In Vivo Ethanol Experience Increases D2 Autoinhibition in the Ventral Tegmental Area

Alcoholism is characterized by compulsive alcohol intake after a history of chronic consumption. A reduction in mesolimbic dopaminergic transmission observed during abstinence may contribute to the negative affective state that drives compulsive intake. Although previous in vivo recording studies in rodents have demonstrated profound decreases in the firing activity of ventral tegmental area (VTA) dopamine neurons after withdrawal from long-term ethanol exposure, the cellular mechanisms underlying this reduced activity are not well understood. Somatodendritic dopamine release within the VTA exerts powerful feedback inhibition of dopamine neuron activity via stimulation of D₂ autoreceptors and subsequent activation of G protein-gated inwardly rectifying K⁺ (GIRK) channels.
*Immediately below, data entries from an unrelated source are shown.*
Lemma upgrade_ok s c h origin ok : hub_ok s → handlers s !! c = Some h → at_ h = Entered → hub_ok (upgrade s c origin ok).
Proof.
  intros Hok Hh Ha. pose proof (registered_serving s c h Hok Hh) as Hreg. rewrite Ha in Hreg.
  destruct (v_local s Hok c h Hh) as [Ho Hp]. rewrite Ha in Ho, Hp.
  assert (ping h = false) as Hnp by (destruct (ping h); [by destruct (Hp eq_refl)|done]).
  unfold upgrade. destruct (_ && _); (eapply ok_set; [done|done|done| |exact Hreg|done|unfold in_flight; by rewrite Ha]).
  - split; [done|]. cbn. congruence.
  - split; [intros _; by apply Ho|]. cbn. congruence.
Qed.

Lemma read_error_ok s c h : hub_ok s → handlers s !! c = Some h → at_ h = Serving → hub_ok (read_error s c).
Proof. intros Hok Hh Ha. eapply ok_set; try done; [split; [done|by right]|by unfold in_flight; rewrite Ha]. Qed.

Lemma ping_exit_ok s c h : hub_ok s → handlers s !! c = Some h → hub_ok (ping_exit s c).
Proof.
  intros Hok Hh. destruct (v_local s Hok c h Hh) as [Ho Hp].
  refine (ok_set _ c h (with_ping false) Hok Hh eq_refl _ (registered_serving s c h Hok Hh) _ eq_refl); [|done]. by split.
Qed.

Lemma read_frame_ok s c h now : hub_ok s → handlers s !! c = Some h → at_ h = Serving → hub_ok (read_frame s c now).
Proof.
  intros Hok Hh Ha. unfold read_frame. rewrite Hh. destruct (Allow (limiter h) now) as [l ok].
  destruct (v_local s Hok c h Hh) as [Ho Hp]. destruct ok.
  - refine (ok_set _ c h (with_limiter l) Hok Hh eq_refl _ (registered_serving s c h Hok Hh) _ eq_refl); [|done]. by split.
  - refine (ok_set _ c h (λ h, to Stopping (with_limiter l h)) Hok Hh eq_refl _ (λ _, eq_refl) _ _); [|done|by unfold in_flight; rewrite Ha].
    split; [done|by right].
Qed.

Lemma hub_enter_ok s p s' : hub_ok s → enter s p = Some s' → hub_ok s'.
Proof.
  intros Hok. unfold enter. destruct (closed s) eqn:Hcd; [done|]. intros [= <-]. destruct Hok as [Hwg Hcl _ Hlo Hhe Hev Hne].
  set (h0 := {| project := p |}). assert (∀ c h, (handlers s ++ [h0]) !! c = Some h → handlers s !! c = Some h ∨ h = h0) as Hlk.
  { intros c h [Hc|[_ Hc]]%lookup_app_Some; [by left|]. right. apply list_lookup_singleton_Some in Hc as [_ Hc]. done. }
  split; try done; cbn [wg handlers with_handlers].
  - rewrite zsum_app, Hwg. cbn. lia.
  - intros q c Hc. destruct (Hcl q c Hc) as (h & Hh & Hrest). exists h. split; [by apply lookup_app_l_Some|done].
  - intros Hc. change (closed s = true) in Hc. congruence.
  - intros c h [Hh| ->]%Hlk; [by eapply Hlo|by split].
  - intros c h [Hh| ->]%Hlk; [by apply Hhe|done].
Qed.

Lemma begin_cast_ok s p m order : hub_ok s → hub_ok (begin_cast s p m order).
Proof.
  intros [Hwg Hcl Hcd Hlo Hhe Hev Hne]. split; try done. intros c h Hh Ha Ho.
  destruct (Hhe c h Hh Ha Ho) as [?|[?|(i & b & l & Hb & Hrest)]]; [by left|by right; left|]. right. right. exists i, b, l.
  split; [by apply lookup_app_l_Some|done].
Qed.

Lemma Shutdown_ok s : hub_ok s → hub_ok (Shutdown s).
Proof.
  intros Hok. unfold Shutdown. destruct (closed s) eqn:Hcd; [done|]. destruct Hok as [Hwg Hcl _ Hlo Hhe Hev Hne]. split; try done.
  - intros c h Hh Ha Ho. destruct (Hhe c h Hh Ha Ho) as [Hc|[Hc|Hc]]; [right; left| |by right; right].
    + unfold conns_of in Hc. destruct (clients s !! project h) as [l|] eqn:El; [|done]. cbn [evicting]. apply list_elem_of_bind.
      exists l. split; [by apply elem_of_elements|]. apply list_elem_of_fmap. exists (project h, l). by split; [|apply elem_of_map_to_list].
    + assert (closed s = true) by (apply Hev; intros E; rewrite E in Hc; by apply elem_of_nil in Hc). congruence.
Qed.

Lemma hub_inner_ok s s' : hub_ok s → inner s s' → hub_ok s'.
Proof.
  intros Hok Hs. destruct Hs.
  - by eapply upgrade_ok.
  - by eapply Register_ok.
  - by eapply read_error_ok.
  - by eapply ping_exit_ok.
  - by eapply unwind_ok.
  - by apply write_ok.
  - by apply end_cast_ok.
  - by apply hang_up_one_ok.
  - by apply evict_one_ok.
Qed.

Lemma hub_step_ok s s' : hub_ok s → step s s' → hub_ok s'.
Proof.
  intros Hok Hs. destruct Hs.
  - by eapply hub_inner_ok.
  - by eapply hub_enter_ok.
  - by eapply read_frame_ok.
  - by eapply read_error_ok.
  - by eapply ping_exit_ok.
  - by apply begin_cast_ok.
  - by apply Shutdown_ok.
Qed.

Lemma hub_reachable_ok o s : reachable o s → hub_ok s.
Proof.
  induction 1 as [|s s' _ IH Hs]; [|by eapply hub_step_ok].
  by split.
Qed.

(** ** Shutdown *)

Lemma in_flight_nonneg h : 0 ≤ in_flight h.
Proof. unfold in_flight. by destruct (at_ h). Qed.

Lemma drained_over s c h : hub_ok s → drained s = true → handlers s !! c = Some h → at_ h = Over.
Proof.
  intros Hok Hd Hh. unfold drained in Hd. apply andb_true_iff in Hd as [_ Hz%Z.eqb_eq]. rewrite (v_wg s Hok) in Hz.
  assert (in_flight h = 0) as Hf.
  { apply (zsum_zero in_flight (handlers s)); [intros; apply in_flight_nonneg|done|by eapply list_elem_of_lookup_2]. }
  unfold in_flight in Hf. by destruct (at_ h).
Qed.

(** A step that leaves the flag, the counter and the shutdown's list alone. *)
Definition still (s s' : DeployHub) : Prop :=
  closed s' = closed s ∧ wg s' = wg s ∧ evicting s' = evicting s ∧ length (handlers s') = length (handlers s).

Lemma still_set s c f : still s (set_handler s c f).
Proof. split_and!; try done. apply length_alter. Qed.

Lemma still_drained s s' : still s s' → drained s' = drained s.
Proof. intros (E1 & E2 & E3 & _). unfold drained. by rewrite E1, E2, E3. Qed.

Lemma evictDead_still s p l : still s (evictDead s p l).
Proof. unfold evictDead. by destruct (clients s !! p). Qed.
Here, by performing patch-clamp recordings from putative dopamine neurons in the VTA of mouse brain slices, we show that D₂ receptor/GIRK-mediated inhibition becomes more potent and exhibits less desensitization after withdrawal from repeated in vivo ethanol exposure (2 g/kg, i.p., three times daily for 7 days). In contrast, GABA_B receptor/GIRK-mediated inhibition and its desensitization are not affected. Chelating cytosolic Ca²⁺ with BAPTA augments D₂ inhibition and suppresses its desensitization in control mice, while these effects of BAPTA are occluded in ethanol-treated mice. Furthermore, inositol 1,4,5-trisphosphate (IP₃)-induced intracellular Ca²⁺ release and Ca²⁺/calmodulin-dependent protein kinase II are selectively involved in the desensitization of D₂, but not GABA_B, receptor signaling. Consistent with this, activation of metabotropic glutamate receptors that are coupled to IP₃ generation leads to cross-desensitization of D₂/GIRK-mediated responses. We propose that enhancement of D₂ receptor-mediated autoinhibition via attenuation of a Ca²⁺-dependent desensitization mechanism may contribute to the hypodopaminergic state during ethanol withdrawal.